5th - 9th of March 2020

Skjemt Blod

Gwenmarie White - 2018 - United States - 6 min

In her CalArts thesis, SKJEMT BLOD (which translates to “bad blood” or “tainted blood” in Norwegian), Gwenmarie White uses what she has coined “girl kvlture” as a vehicle for meditation on American brutality. The orchestral black metal adaptation of Taylor Swift’s “Bad Blood” takes advantage of the tension between the sounds and images of pop culture and metal culture to call attention to larger aspects of violence and pleasure. “My goal is to always straddle the line between critique and complicity,” says White, “because it is a critique…but it’s also a love letter.” The line in SKJEMT BLOD is always moving, digging stubbornly and disturbingly deeper into tropes and stereotypes rather than dismantling them.
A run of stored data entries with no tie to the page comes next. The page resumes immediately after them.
Lemma allocate_one_from_spec first i ws :
  0 ≤ frame_addr first → 0 ≤ i → Forall word_ok ws →
  frame_addr first + (8 * i + bits_len ws) * PAGE_SIZE ≤ usize_max →
  ∃ r ws', allocate_one_from first i ws = Ret (r, ws') ∧
    claimed first 1 i ws r ws' ∧ first_fit first 1 i ws r.
Proof.
  intros Hf. revert i. induction ws as [|w ws IH]; intros i Hi Hws Hb; simpl.
  { eexists _, _. split_and!; try done. intros j. rewrite free_one, bit_at_nil. done. }
  inversion_clear Hws. rewrite bits_len_cons in Hb. unfold bits_len in *.
  destruct (trailing_zeros_spec w) as (Hr & Hlow & Hset).
  set (t := trailing_zeros w) in *. change (SIZE_OF_USIZE * 8) with 64. destruct (Z.eqb_spec t 64).
  - destruct (IH (i + 1)) as (r & ws' & -> & Hcl & Hff); [lia | done | unfold PAGE_SIZE in *; lia |].
    simpl. eexists _, _. split; [done|]. split; [by apply claimed_cons|].
    apply first_fit_skip; [intros; apply Hlow; lia | done].
  - assert (Z.testbit w t = true) as Ht by (apply Hset; lia).
    assert (t < 8) as Ht8.
    { destruct (decide (t < 8)); [done|]. rewrite (testbit_above 8) in Ht; [done|done|lia]. }
    rewrite usize_shl_1 by lia. cbn [mbind outcome_bind].
    rewrite fr_steps by (unfold PAGE_SIZE in *; lia).
    eexists _, _. split; [done|]. split.
    + exists t. split_and!; [done | apply free_one; rewrite bit_at_cons |].
      * by rewrite (proj2 (Z.ltb_lt _ _)), (proj2 (Z.leb_le _ _)) by lia.
      * apply cleared_head; try done; try lia. intros b Hb0. rewrite testbit_single by lia.
        repeat case_Z; simpl; lia.
    + exists t. split_and!; [done | apply free_one; rewrite bit_at_cons |].
      * by rewrite (proj2 (Z.ltb_lt _ _)), (proj2 (Z.leb_le _ _)) by lia.
      * intros j. rewrite free_one, bit_at_cons. destruct (Z.ltb_spec j 8); [|lia].
        destruct (Z.leb_spec 0 j); simpl; [|done]. intros Hj.
        destruct (decide (t ≤ j)); [done|]. rewrite Hlow in Hj by lia. done.
Qed.

(** *** The fast path *)

Lemma mask_hit entry s n :
  0 ≤ s → 0 ≤ n → Z.land (Z.shiftr entry s) (Z.ones n) = Z.ones n →
  ∀ i, s ≤ i < s + n → Z.testbit entry i = true.
Proof.
  intros Hs Hn He i Hi. apply (f_equal (λ x, Z.testbit x (i - s))) in He. revert He.
  rewrite Z.land_spec, Z.ones_spec_low, andb_true_r, Z.shiftr_spec by lia.
  by replace (i - s + s) with i by lia.
Qed.

Lemma ones_shifted n s i :
  0 ≤ n → 0 ≤ s → 0 ≤ i → s + n ≤ 64 →
  Z.testbit (Z.land (Z.shiftl (Z.ones n) s) (Z.ones 64)) i = (s <=? i) && (i <? s + n).
Proof.
  intros. rewrite land_ones_spec, Z.shiftl_spec by lia.
  destruct (Z.leb_spec s i); simpl; [|by rewrite Z.testbit_neg_r by lia].
  destruct (Z.ltb_spec i (s + n)).
  - rewrite Z.ones_spec_low by lia. simpl. case_Z; [done|lia].
  - by rewrite Z.ones_spec_high by lia.
Qed.

Lemma try_slides_spec entry mask slides :
  Forall (λ s, 0 ≤ s < 64) slides →
  ∃ r, try_slides entry mask slides = Ret r ∧
    (∀ s, r = Some s → s ∈ slides ∧ Z.land (Z.shiftr entry s) mask = mask).
Proof.
  induction 1 as [|s slides Hs Hss IH]; simpl; [eexists; split; [done|done]|].
  unfold usize_shr. rewrite (proj2 (Z.ltb_lt _ _)) by lia. simpl. case_Z.
  - eexists. split; [done|]. intros ? [= <-]. split; [set_solver|done].
  - destruct IH as (r & -> & Hr). eexists. split; [done|]. intros s' [??]%Hr. set_solver.
Qed.

Lemma allocate_fast_from_spec first n i ws :
  1 < n ≤ 8 → 0 ≤ frame_addr first → 0 ≤ i → Forall word_ok ws →
  frame_addr first + (8 * i + bits_len ws) * PAGE_SIZE ≤ usize_max →
  ∃ r ws', allocate_fast_from first n (Z.ones n) i ws = Ret (r, ws') ∧ claimed first n i ws r ws'.
Proof.
  intros Hn Hf. revert i. induction ws as [|w ws IH]; intros i Hi Hws Hb; simpl.
  { eexists _, _. done. }
  inversion_clear Hws. rewrite bits_len_cons in Hb. unfold bits_len in Hb.
  destruct (trailing_zeros_spec w) as (Hr & _).
  rewrite usize_sub_ok by (unfold SIZE_OF_USIZE; lia). cbn [mbind outcome_bind].
  destruct (try_slides_spec w (Z.ones n) (seqZ (trailing_zeros w) (SIZE_OF_USIZE - n - trailing_zeros w)))
    as (o & -> & Ho).
  { apply Forall_seqZ. unfold SIZE_OF_USIZE. lia. }
  cbn [mbind outcome_bind]. destruct o as [s|].
  - destruct (Ho s eq_refl) as [Hs%elem_of_seqZ Hmask]. unfold SIZE_OF_USIZE in Hs.
    unfold usize_shl. rewrite (proj2 (Z.ltb_lt _ _)) by lia. cbn [mbind outcome_bind].
    rewrite fr_steps by (unfold PAGE_SIZE in *; lia).
    eexists _, _. split; [done|]. exists s. split_and!; [done| |].
    + apply free_run_head; [lia..|]. apply mask_hit; [lia..|done].
    + apply cleared_head; try done; try lia. intros b Hb0. apply ones_shifted; lia.
  - destruct (IH (i + 1)) as (r & ws' & -> & Hcl); [lia|done|unfold bits_len, PAGE_SIZE in *; lia|].
    eexists _, _. split; [done|]. by apply claimed_cons.
Qed.

(** *** The slow path *)

(** The state of the search after the first [p] frames of [ws]: [found_frames]
    is the length of the run of free frames that ends at [p], and no run of [n]
    frames ends at [p] or before. *)
Definition slow_inv (ws : list Z) (n p : Z) (st : search) : Prop :=
  let q := p - found_frames st in
  0 ≤ found_frames st < n ∧ 0 ≤ q ∧
  (∀ m, q ≤ m < p → bit_at ws m = true) ∧
  bit_at ws (q - 1) = false ∧
  (0 < found_frames st → frames_start st = Some (q / 8, q mod 8)) ∧
  ∀ j, free_run ws j n → p < j + n.

(** What the search has found when it breaks out. *)
Definition slow_found (ws : list Z) (n : Z) (st : search) : Prop :=
  ∃ q, frames_start st = Some (q / 8, q mod 8) ∧ free_run ws q n ∧
    ∀ j, free_run ws j n → q ≤ j.

Lemma slow_inv_start ws n : 0 < n → slow_inv ws n 0 (mkSearch 0 None).
Proof.
  intros. split_and!; cbn; try lia.
  - by apply bit_at_neg.
  - intros j (? & _). lia.
Qed.

(** A run that does not end before an allocated frame starts after it. *)
Lemma run_after ws n q j :
  bit_at ws (q - 1) = false → free_run ws j n → q ≤ j + n → q ≤ j.
Proof.
  intros Hq (_ & _ & Hb) Hj. destruct (decide (q ≤ j)); [done|].
  rewrite Hb in Hq by lia. done.
Qed.

Lemma div_mod_word i b : 0 ≤ b < 8 → (8 * i + b) / 8 = i ∧ (8 * i + b) mod 8 = b.
Proof. intros. Z.div_mod_to_equations. lia. Qed.

(** One frame that is not free starts the count again. *)
Lemma slow_inv_reset ws n p st :
  0 < n → bit_at ws p = false → slow_inv ws n p st → slow_inv ws n (p + 1) (mkSearch 0 None).
Proof.
  intros Hn Hp (Hf & Hq & _ & _ & _ & Hno). split_and!; cbn; try lia.
  - by replace (p + 1 - 0 - 1) with p by lia.
  - intros j Hj. destruct (decide (p + 1 < j + n)); [done|].
    pose proof (Hno j Hj). destruct Hj as (_ & _ & Hb). rewrite Hb in Hp by lia. done.
Qed.

(** One more free frame, which is frame [b] of word [i]. *)
Definition counted (i b : Z) (st : search) : search :=
  mkSearch (found_frames st + 1)
    (if found_frames st =? 0 then Some (i, b) else frames_start st).

Lemma counted_start i b st ws n :
  0 ≤ b < 8 → slow_inv ws n (8 * i + b) st →
  let q := 8 * i + b - found_frames st in frames_start (counted i b st) = Some (q / 8, q mod 8).
Proof.
  intros Hb (Hf & _ & _ & _ & Hs & _). simpl. destruct (Z.eqb_spec (found_frames st) 0) as [E|E].
  - rewrite E, Z.sub_0_r. by destruct (div_mod_word i b Hb) as [-> ->].
  - apply Hs. lia.
Qed.

Lemma slow_inv_count ws n i b st :
  0 ≤ b < 8 → bit_at ws (8 * i + b) = true → slow_inv ws n (8 * i + b) st →
  if found_frames st + 1 =? n then slow_found ws n (counted i b st)
  else slow_inv ws n (8 * i + b + 1) (counted i b st).
Proof.
  intros Hb Hset Hinv. pose proof (counted_start _ _ _ _ _ Hb Hinv) as Hst. simpl in Hst.
  set (p := 8 * i + b) in *. destruct Hinv as (Hf & Hq & Hrun & Hprev & _ & Hno).
  assert (∀ m, p - found_frames st ≤ m < p + 1 → bit_at ws m = true) as Hrun'.
  { intros m ?. destruct (decide (m = p)) as [->|]; [done|]. apply Hrun. lia. }
  assert (p < bits_len ws) as Hp.
  { destruct (decide (bits_len ws ≤ p)); [by rewrite bit_at_ge in Hset|lia]. }
  destruct (Z.eqb_spec (found_frames st + 1) n) as [E|E].
  - exists (p - found_frames st). split_and!; [done | |].
    + split_and!; [lia..|]. intros m ?. apply Hrun'. lia.
    + intros j Hj. eapply run_after; [done..|]. pose proof (Hno j Hj). lia.
  - unfold slow_inv. cbn [found_frames counted].
    replace (p + 1 - (found_frames st + 1)) with (p - found_frames st) by lia.
    split_and!; try lia; try done. intros j Hj. pose proof (Hno j Hj).
    assert (p - found_frames st ≤ j) by (eapply run_after; [done..|lia]). lia.
Qed.

Lemma free_bit_test w b : 0 ≤ b < 64 →
  usize_shr w b = Ret (Z.shiftr w b) ∧ (Z.land (Z.shiftr w b) 1 =? 1) = Z.testbit w b.
Proof.
  intros Hb. unfold usize_shr. rewrite (proj2 (Z.ltb_lt _ _)) by lia. split; [done|].
  change 1 with (Z.ones 1) at 1. rewrite Z.land_ones by lia.
  rewrite Z.testbit_odd, Zmod_odd. by destruct (Z.odd _).
Qed.

(** The search ends in one of two ways. *)
Definition slow_result (ws : list Z) (n p : Z) (found : bool) (st : search) : Prop :=
  if found then slow_found ws n st else slow_inv ws n p st.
Suburban whiteness rears its ugly (but also, like, really, really pretty) head, proving that “trve” brutality takes many forms, and moves with an insidious ease throughout the institutions of late-stage capitalism.

 

This film is being screened in the short film program Coming of Age.

Director: Gwenmarie White

Gwenmarie White is a Metalhead Valley Girl interested in what would happen if Laura Ashley listened to Cannibal Corpse, if the subway scene from POSSESSION took place in Limited Too, if Lisa Frank ran a dogfighting ring, and if Bonne Bell made corpse paint. When it comes to creative content, she staunchly subscribes to Larry David’s “no hugging, no learning” policy, and aims to create work that is easy to consume/difficult to digest. Her past studies have included the subjects of moshing, ecstatic/liminal spaces, and women invading traditionally male territory. Gwenmarie is currently an MFA candidate in Art at the California Institute of the Arts.